(Problem to work on) Of all the entries below, retype only the lines from the one with "intros Hin; assert" through the one with "Module AnalysisResults.", exactly as they appear.

(Entries supplied)
(** The two attachment paths of a send-email body are those of a generated
    resume and of a generated cover letter. *)
Definition body_ok (body : list (string * string)) : Prop :=
  ∃ f g,
    App.field "resume_path" body
    = Some (DocumentGeneration.backendPath (DocumentGeneration.resumeFilename f))
    ∧ App.field "cover_letter_path" body
      = Some (DocumentGeneration.backendPath (DocumentGeneration.coverLetterFilename g)).

Definition event_ok (e : Event) : Prop :=
  match e with
  | DocumentsGenerated r c => resume_path_ok r ∧ cover_path_ok c
  | Fetch _ | Download _ _ | AnalysisComplete _ _ _ =>
      ∀ body, App.sendEmailBody e = Some body → body_ok body
  end.

(** The invariant of the page: every path held anywhere, now or in a
    closure, is fine, and so was every send-email request so far. *)
Definition paths_invariant (a : App.State) : Prop :=
  docs_ok (Home.generatedDocs (App.home a))
  ∧ Forall docgen_ok (App.documentGeneration a :: App.renders a)
  ∧ Forall body_ok (App.sendEmailBodies a).

(** ** Generation, by kind *)

Definition endpoint (k : ArtifactStore.Kind) : string :=
  match k with
  | ArtifactStore.resume => "http://localhost:8000/api/generate-resume"
  | ArtifactStore.cover_letter => "http://localhost:8000/api/generate-cover-letter"
  end.

Definition handleGenerate (k : ArtifactStore.Kind)
  : DocumentGeneration.Props → DocumentGeneration.State →
    DocumentGeneration.Format → M DocumentGeneration.State unit :=
  match k with
  | ArtifactStore.resume => DocumentGeneration.handleGenerateResume
  | ArtifactStore.cover_letter => DocumentGeneration.handleGenerateCoverLetter
  end.

(** The path the component keeps for the documents of kind [k]. *)
Definition keptPath (k : ArtifactStore.Kind) (st : DocumentGeneration.State)
  : string :=
  match k with
  | ArtifactStore.resume => DocumentGeneration.resumePath st
  | ArtifactStore.cover_letter => DocumentGeneration.coverPath st
  end.

(** The four names a generated file can have. *)
Definition artifact_names : list string :=
  [ArtifactStore.filename ArtifactStore.resume DocumentGeneration.docx;
   ArtifactStore.filename ArtifactStore.resume DocumentGeneration.pdf;
   ArtifactStore.filename ArtifactStore.cover_letter DocumentGeneration.docx;
   ArtifactStore.filename ArtifactStore.cover_letter DocumentGeneration.pdf].

(** ** The match percentage *)

(** The ratio of the formula, with its guarded denominator. *)
Definition ratio (matching missing : nat) : Q :=
  (100 * inject_Z (Z.of_nat matching)
   / inject_Z (Z.max 1 (Z.of_nat matching + Z.of_nat missing)))%Q.

(** ** Sample data *)

Definition cv_pdf : File := mkFile "cv.pdf" "application/pdf" "%PDF-1.7".

Definition job_pdf : File := mkFile "job.pdf" "application/pdf" "%PDF-1.4".

Definition cv_docx : File :=
  mkFile "cv.docx"
    "application/vnd.openxmlformats-officedocument.wordprocessingml.document" "PK".

Definition bad_request (msg : string) : Response :=
  {| ok := false;
     json := inr (mkBody (Some msg) None None None None None);
     blob := "" |}.

Definition created (content : string) : Response :=
  {| ok := true;
     json := inl "Unexpected token";
     blob := content |}.

(** A server that answers every request well. *)
Definition server : Network :=
  λ req,
    if String.eqb (url req) "http://localhost:8000/api/upload-and-analyze" then
      Resolved
        {| ok := true;
           json := inr (mkBody None None
                          (Some (mkJobAnalysis (Some "Data Engineer") (Some "Initech")
                                   (Some "jobs@initech.example") ["Python"; "SQL"] [] []))
                          (Some (mkResumeAnalysis (Some "Ada Lovelace") ["Python"] [] [] None))
                          (Some (mkSkillGapJson ["Python"] ["SQL"] []))
                          (Some 50%Z));
           blob := "" |}
    else if String.eqb (url req) "http://localhost:8000/api/send-email" then
      Resolved
        {| ok := true;
           json := inr (mkBody None (Some "Email sent") None None None None);
           blob := "" |}
    else Resolved (created "PK").

(** Upload two files, analyse, generate both documents, send. *)
Definition session : list App.Action :=
  [App.FileChange [cv_pdf] FileUpload.resume;
   App.Drop [job_pdf] FileUpload.job;
   App.Analyze server;
   App.GenerateResume DocumentGeneration.pdf 0 server;
   App.GenerateCoverLetter DocumentGeneration.docx 0 server;
   App.SendEmail server].

(** The one request that session sends to [/api/send-email]. *)
Definition session_body : list (string * string) :=
  [("recipient_email", "jobs@initech.example");
   ("subject", "Application for Data Engineer - Ada Lovelace");
   ("body",
    EmailSender.initialBody
      (EmailSender.mkProps None "Data Engineer" (Some "Initech")
         (Some "Ada Lovelace") "" ""));
   ("resume_path", "generated/latest_resume.pdf");
   ("cover_letter_path", "generated/latest_cover_letter.docx")].

(** The same session with a reset and a second analysis before the send. *)
Definition session_after_reset : list App.Action :=
  [App.FileChange [cv_pdf] FileUpload.resume;
   App.Drop [job_pdf] FileUpload.job;
   App.Analyze server;
   App.GenerateResume DocumentGeneration.pdf 0 server;
   App.GenerateCoverLetter DocumentGeneration.docx 0 server;
   App.Reset;
   App.FileChange [cv_pdf] FileUpload.resume;
   App.Drop [job_pdf] FileUpload.job;
   App.Analyze server;
   App.SendEmail server].

(** Both generations started from the first render of the results: the
    cover letter's closure still has an empty resume path. *)
Definition session_overlapping : list App.Action :=
  [App.FileChange [cv_pdf] FileUpload.resume;
   App.Drop [job_pdf] FileUpload.job;
   App.Analyze server;
   App.GenerateResume DocumentGeneration.pdf 0 server;
   App.GenerateCoverLetter DocumentGeneration.docx 1 server;
   App.SendEmail server].

(** ** Tactics *)

(** Unfolds the monad's operations, leaving the handler's own tests. *)
Ltac run_handler :=
  cbv beta iota zeta delta
    [Effect.run mbind mret Effect.M_bind Effect.M_ret Effect.bind Effect.pure
     Effect.update Effect.emit Effect.throw Effect.fetch Effect.json_of
     Effect.try_catch Effect.try_finally Effect.when
     Effect.state Effect.trace Effect.result negb orb andb app].

(** Splits on what the network answered to [req'], the one request of the
    handler in the goal; what is left is the case of the answer [r]. *)
Ltac failed_request net r Hfailed req' :=
  let req := fresh "req" in
  let Hin := fresh "Hin" in
  let Hnet := fresh "Hnet" in
  let r' := fresh "r'" in
  let Hnet' := fresh "Hnet'" in
  let Hok' := fresh "Hok'" in
  destruct Hfailed as (req & Hin & Hnet);
  revert Hin; run_handler;
  destruct (net req') as [r'|?] eqn:Hnet'; run_handler;
  [| rewrite list_elem_of_singleton; congruence];
  destruct (ok r') eqn:Hok', (json r') eqn:Hjson; run_handler;
  rewrite ?elem_of_cons, ?elem_of_nil;
  intros Hin; assert (req = req') as -> by (destruct_or?; by simplify_eq);
  assert (r' = r) as -> by congruence;
  try congruence; clear Hin.

(** * More of the components *)

(** ** components/AnalysisResults.tsx *)

Module AnalysisResults.

(** A JavaScript [number], as far as [>=] against a constant can tell:
    a finite value, [NaN] (also what [undefined] compares as), or an
    infinity. *)
Inductive number : Type :=
  | Num (q : Q)
  | NaN
  | Infinity
  | NegInfinity.

(** [n >= k] for a finite constant [k]. *)
Definition ge (n : number) (k : Q) : bool :=
  match n with
  | Num q => Qle_bool k q
  | NaN => false
  | Infinity => true
  | NegInfinity => false
  end.

Definition getMatchColor (percentage : number) : string :=
  if ge percentage 80 then "text-green-600 bg-green-50 border-green-200"
  else if ge percentage 60 then "text-yellow-600 bg-yellow-50 border-yellow-200"
  else "text-red-600 bg-red-50 border-red-200".

Definition getMatchRing (percentage : number) : string :=
  if ge percentage 80 then "text-green-600"
  else if ge percentage 60 then "text-yellow-600"
  else "text-red-600".

(** [n <= m] on numbers, for stating monotonicity; [NaN] is not
    comparable. *)
Definition le (n m : number) : Prop :=
  match n, m with
  | NaN, _ | _, NaN => False
  | NegInfinity, _ => True
  | _, Infinity => True
  | Num p, Num q => (p <= q)%Q
  | Infinity, _ => False
  | Num _, NegInfinity => False
  end.

(** How good a colour is: red, yellow, green. *)
Definition rank (class : string) : nat :=
  if String.eqb class "text-green-600" then 2
  else if String.eqb class "text-yellow-600" then 1
  else 0.

End AnalysisResults.

(** ** More vocabulary *)

(** [!contactEmail &&] in the render of [EmailSender]: the hint 'No email
    found in job description'. *)
Definition showsNoEmailHint (p : EmailSender.Props) : bool :=
  negb (truthy_opt (EmailSender.contactEmail p)).

(** The files a request carries. *)
Definition uploads (req : Request) : list File :=
  match payload req with
  | FormData fields =>
      omap (λ kv, match kv.2 with FileField f => Some f | TextField _ => None end)
        fields
  | JsonText _ => []
  end.

Definition is_pdf (f : File) : Prop := file_type f = "application/pdf".

Definition pdf_or_none (f : option File) : Prop :=
  match f with
  | Some file => is_pdf file
  | None => True
  end.

(** Every file the page holds, and every file it ever sent, is a PDF. *)
Definition pdf_invariant (a : App.State) : Prop :=
  pdf_or_none (FileUpload.resumeFile (App.fileUpload a))
  ∧ pdf_or_none (FileUpload.jobFile (App.fileUpload a))
  ∧ pdf_or_none (Home.resume (Home.uploadedFiles (App.home a)))
  ∧ pdf_or_none (Home.jobDescription (Home.uploadedFiles (App.home a)))
  ∧ Forall (λ req, Forall is_pdf (uploads req)) (requests (App.log a)).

(Exercise response)
  intros Hin; assert (req = req') as -> by (destruct_or?; by simplify_eq);
  assert (r' = r) as -> by congruence;
  try congruence; clear Hin.

(** * More of the components *)

(** ** components/AnalysisResults.tsx *)

Module AnalysisResults.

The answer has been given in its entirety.